Output all of the entries beneath, exactly as written.

(Collected data entries)
--- START ---

Lemma elem_of_flat_map_ids (x : nat) (l : list element) :
  x ∈ flat_map ids l ↔ ∃ c, c ∈ l ∧ x ∈ ids c.
Proof.
  rewrite list_elem_of_In, in_flat_map. setoid_rewrite list_elem_of_In. done.
Qed.

(** *** Frame properties of [update] *)

Lemma update_node_id i f e :
  (∀ x, node_id (f x) = node_id x) → node_id (update i f e) = node_id e.
Proof. intros Hf. rewrite update_unfold. simpl. case_decide; [by rewrite Hf|done]. Qed.

Lemma update_classList i f e :
  (∀ x, classList (f x) = classList x) → classList (update i f e) = classList e.
Proof. intros Hf. rewrite update_unfold. simpl. case_decide; [by rewrite Hf|done]. Qed.

Lemma update_has_class i f c e :
  (∀ x, classList (f x) = classList x) → has_class c (update i f e) = has_class c e.
Proof. intros Hf. unfold has_class. by rewrite update_classList. Qed.

Lemma update_style_lookup i f k e :
  (∀ x, style (f x) !! k = style x !! k) → style (update i f e) !! k = style e !! k.
Proof. intros Hf. rewrite update_unfold. simpl. case_decide; [by rewrite Hf|done]. Qed.

Lemma update_other i f e : node_id e ≠ i →
  update i f e = Element (node_id e) (classList e) (style e) (map (update i f) (childNodes e)).
Proof. intros. rewrite update_unfold. simpl. by case_decide. Qed.

Lemma update_notin i f e : i ∉ ids e → update i f e = e.
Proof.
  induction e as [j c s ch IH] using element_ind'. intros Hi.
  rewrite ids_unfold in Hi. simpl in Hi. apply not_elem_of_cons in Hi as [Hne Hi].
  rewrite update_other by done. simpl. f_equal.
  induction ch as [|x ch IHch]; simpl; [done|].
  simpl in Hi. apply not_elem_of_app in Hi as [Hx Hch].
  apply Forall_cons in IH as [IHx IHrest]. f_equal; auto.
Qed.

Lemma map_update_notin i f (ch : list element) :
  i ∉ flat_map ids ch → map (update i f) ch = ch.
Proof.
  induction ch as [|x ch IH]; simpl; [done|]. intros Hi.
  apply not_elem_of_app in Hi as [Hx Hch]. f_equal; [by apply update_notin|auto].
Qed.

Lemma NoDup_flat_map_ids_child (ch : list element) c :
  NoDup (flat_map ids ch) → c ∈ ch → NoDup (ids c).
Proof.
  induction ch as [|x ch IH]; simpl; [by intros _ ?%elem_of_nil|].
  intros Hnd Hc. apply NoDup_app in Hnd as (H1 & _ & H2).
  apply elem_of_cons in Hc as [-> |Hc]; auto.
Qed.

(** With distinct identities, [update i f] applies [f] to the one node
    whose identity is [i], as it stands in the tree. *)
Lemma update_ext_in i f g e :
  NoDup (ids e) →
  (∀ n, n ∈ subtree e → node_id n = i → f n = g n) →
  update i f e = update i g e.
Proof.
  induction e as [j c s ch IH] using element_ind'. intros Hnd Hfg.
  rewrite ids_unfold in Hnd. simpl in Hnd. apply NoDup_cons in Hnd as [Hj Hnd].
  rewrite !update_unfold. simpl. case_decide as Hji.
  - subst j. rewrite !map_update_notin by done.
    apply Hfg; [apply self_in_subtree|done].
  - f_equal. apply map_ext_in. intros x Hx. apply list_elem_of_In in Hx.
    rewrite Forall_forall in IH. apply IH; [done|by eapply NoDup_flat_map_ids_child|].
    intros n Hn. apply Hfg. eapply child_subtree_incl; eauto.
Qed.

Lemma update_id_fun i e : update i (λ x, x) e = e.
Proof.
  induction e as [j c s ch IH] using element_ind'.
  rewrite update_unfold. simpl.
  assert (map (update i (λ x, x)) ch = ch) as ->.
  { induction ch as [|x ch IHch]; simpl; [done|].
    apply Forall_cons in IH as [-> IH]. f_equal; auto. }
  by case_decide.
Qed.

Lemma update_fixed i f e :
  NoDup (ids e) → (∀ n, n ∈ subtree e → node_id n = i → f n = n) → update i f e = e.
Proof.
  intros Hnd Hf. rewrite <- (update_id_fun i e) at 2. by apply update_ext_in.
Qed.

Lemma update_ext i f g e : (∀ x, f x = g x) → update i f e = update i g e.
Proof.
  intros Hfg. induction e as [j c s ch IH] using element_ind'.
  rewrite !update_unfold. simpl.
  assert (map (update i f) ch = map (update i g) ch) as ->.
  { induction ch as [|x ch IHch]; simpl; [done|].
    apply Forall_cons in IH as [-> IH]. f_equal; auto. }
  case_decide; [apply Hfg|done].
Qed.

(** *** Style-only updates *)

Lemma el_setStyles_restyle est e : el_setStyles est e = restyle_with (assign_all est) e.
Proof.
  unfold el_setStyles, assign_all. revert e.
  induction est as [|[p v] est IH]; intros [i c s ch]; cbn [fold_left]; [done|].
  rewrite IH. done.
Qed.

Lemma el_setStyle_restyle p v e : el_setStyle p v e = restyle_with (assign p v) e.
Proof. done. Qed.

Lemma update_restyle_compose i t1 t2 e :
  update i (restyle_with t2) (update i (restyle_with t1) e)
  = update i (restyle_with (t2 ∘ t1)) e.
Proof.
  induction e as [j c s ch IH] using element_ind'.
  rewrite !(update_unfold _ _ (Element j c s ch)). simpl.
  assert (map (update i (restyle_with t2)) (map (update i (restyle_with t1)) ch)
          = map (update i (restyle_with (t2 ∘ t1))) ch) as Hch.
  { rewrite map_map. induction ch as [|x ch IHch]; simpl; [done|].
    apply Forall_cons in IH as [-> IH]. f_equal; auto. }
  case_decide; simpl.
  - rewrite decide_True by done. rewrite Hch. done.
  - rewrite decide_False by done. by rewrite Hch.
Qed.

Lemma setStyle_setStyle el t1 p v b n :
  setStyle el p v (Document (update el (restyle_with t1) b) n)
  = Document (update el (restyle_with (assign p v ∘ t1)) b) n.
Proof. unfold setStyle. simpl. f_equal. apply (update_restyle_compose el t1 (assign p v)). Qed.

Lemma setStyle_first el p v d :
  setStyle el p v d = Document (update el (restyle_with (assign p v)) (body d)) (next_id d).
Proof. done. Qed.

--- END ---

- ANSWER FOR THIS EXERCISE -
Lemma elem_of_flat_map_ids (x : nat) (l : list element) :
  x ∈ flat_map ids l ↔ ∃ c, c ∈ l ∧ x ∈ ids c.
Proof.
  rewrite list_elem_of_In, in_flat_map. setoid_rewrite list_elem_of_In. done.
Qed.

(** *** Frame properties of [update] *)

Lemma update_node_id i f e :
  (∀ x, node_id (f x) = node_id x) → node_id (update i f e) = node_id e.
Proof. intros Hf. rewrite update_unfold. simpl. case_decide; [by rewrite Hf|done]. Qed.

Lemma update_classList i f e :
  (∀ x, classList (f x) = classList x) → classList (update i f e) = classList e.
Proof. intros Hf. rewrite update_unfold. simpl. case_decide; [by rewrite Hf|done]. Qed.

Lemma update_has_class i f c e :
  (∀ x, classList (f x) = classList x) → has_class c (update i f e) = has_class c e.
Proof. intros Hf. unfold has_class. by rewrite update_classList. Qed.

Lemma update_style_lookup i f k e :
  (∀ x, style (f x) !! k = style x !! k) → style (update i f e) !! k = style e !! k.
Proof. intros Hf. rewrite update_unfold. simpl. case_decide; [by rewrite Hf|done]. Qed.

Lemma update_other i f e : node_id e ≠ i →
  update i f e = Element (node_id e) (classList e) (style e) (map (update i f) (childNodes e)).
Proof. intros. rewrite update_unfold. simpl. by case_decide. Qed.

Lemma update_notin i f e : i ∉ ids e → update i f e = e.
Proof.
  induction e as [j c s ch IH] using element_ind'. intros Hi.
  rewrite ids_unfold in Hi. simpl in Hi. apply not_elem_of_cons in Hi as [Hne Hi].
  rewrite update_other by done. simpl. f_equal.
  induction ch as [|x ch IHch]; simpl; [done|].
  simpl in Hi. apply not_elem_of_app in Hi as [Hx Hch].
  apply Forall_cons in IH as [IHx IHrest]. f_equal; auto.
Qed.

Lemma map_update_notin i f (ch : list element) :
  i ∉ flat_map ids ch → map (update i f) ch = ch.
Proof.
  induction ch as [|x ch IH]; simpl; [done|]. intros Hi.
  apply not_elem_of_app in Hi as [Hx Hch]. f_equal; [by apply update_notin|auto].
Qed.

Lemma NoDup_flat_map_ids_child (ch : list element) c :
  NoDup (flat_map ids ch) → c ∈ ch → NoDup (ids c).
Proof.
  induction ch as [|x ch IH]; simpl; [by intros _ ?%elem_of_nil|].
  intros Hnd Hc. apply NoDup_app in Hnd as (H1 & _ & H2).
  apply elem_of_cons in Hc as [-> |Hc]; auto.
Qed.

(** With distinct identities, [update i f] applies [f] to the one node
    whose identity is [i], as it stands in the tree. *)
Lemma update_ext_in i f g e :
  NoDup (ids e) →
  (∀ n, n ∈ subtree e → node_id n = i → f n = g n) →
  update i f e = update i g e.
Proof.
  induction e as [j c s ch IH] using element_ind'. intros Hnd Hfg.
  rewrite ids_unfold in Hnd. simpl in Hnd. apply NoDup_cons in Hnd as [Hj Hnd].
  rewrite !update_unfold. simpl. case_decide as Hji.
  - subst j. rewrite !map_update_notin by done.
    apply Hfg; [apply self_in_subtree|done].
  - f_equal. apply map_ext_in. intros x Hx. apply list_elem_of_In in Hx.
    rewrite Forall_forall in IH. apply IH; [done|by eapply NoDup_flat_map_ids_child|].
    intros n Hn. apply Hfg. eapply child_subtree_incl; eauto.
Qed.

Lemma update_id_fun i e : update i (λ x, x) e = e.
Proof.
  induction e as [j c s ch IH] using element_ind'.
  rewrite update_unfold. simpl.
  assert (map (update i (λ x, x)) ch = ch) as ->.
  { induction ch as [|x ch IHch]; simpl; [done|].
    apply Forall_cons in IH as [-> IH]. f_equal; auto. }
  by case_decide.
Qed.

Lemma update_fixed i f e :
  NoDup (ids e) → (∀ n, n ∈ subtree e → node_id n = i → f n = n) → update i f e = e.
Proof.
  intros Hnd Hf. rewrite <- (update_id_fun i e) at 2. by apply update_ext_in.
Qed.

Lemma update_ext i f g e : (∀ x, f x = g x) → update i f e = update i g e.
Proof.
  intros Hfg. induction e as [j c s ch IH] using element_ind'.
  rewrite !update_unfold. simpl.
  assert (map (update i f) ch = map (update i g) ch) as ->.
  { induction ch as [|x ch IHch]; simpl; [done|].
    apply Forall_cons in IH as [-> IH]. f_equal; auto. }
  case_decide; [apply Hfg|done].
Qed.

(** *** Style-only updates *)

Lemma el_setStyles_restyle est e : el_setStyles est e = restyle_with (assign_all est) e.
Proof.
  unfold el_setStyles, assign_all. revert e.
  induction est as [|[p v] est IH]; intros [i c s ch]; cbn [fold_left]; [done|].
  rewrite IH. done.
Qed.

Lemma el_setStyle_restyle p v e : el_setStyle p v e = restyle_with (assign p v) e.
Proof. done. Qed.

Lemma update_restyle_compose i t1 t2 e :
  update i (restyle_with t2) (update i (restyle_with t1) e)
  = update i (restyle_with (t2 ∘ t1)) e.
Proof.
  induction e as [j c s ch IH] using element_ind'.
  rewrite !(update_unfold _ _ (Element j c s ch)). simpl.
  assert (map (update i (restyle_with t2)) (map (update i (restyle_with t1)) ch)
          = map (update i (restyle_with (t2 ∘ t1))) ch) as Hch.
  { rewrite map_map. induction ch as [|x ch IHch]; simpl; [done|].
    apply Forall_cons in IH as [-> IH]. f_equal; auto. }
  case_decide; simpl.
  - rewrite decide_True by done. rewrite Hch. done.
  - rewrite decide_False by done. by rewrite Hch.
Qed.

Lemma setStyle_setStyle el t1 p v b n :
  setStyle el p v (Document (update el (restyle_with t1) b) n)
  = Document (update el (restyle_with (assign p v ∘ t1)) b) n.
Proof. unfold setStyle. simpl. f_equal. apply (update_restyle_compose el t1 (assign p v)). Qed.

Lemma setStyle_first el p v d :
  setStyle el p v d = Document (update el (restyle_with (assign p v)) (body d)) (next_id d).
Proof. done. Qed.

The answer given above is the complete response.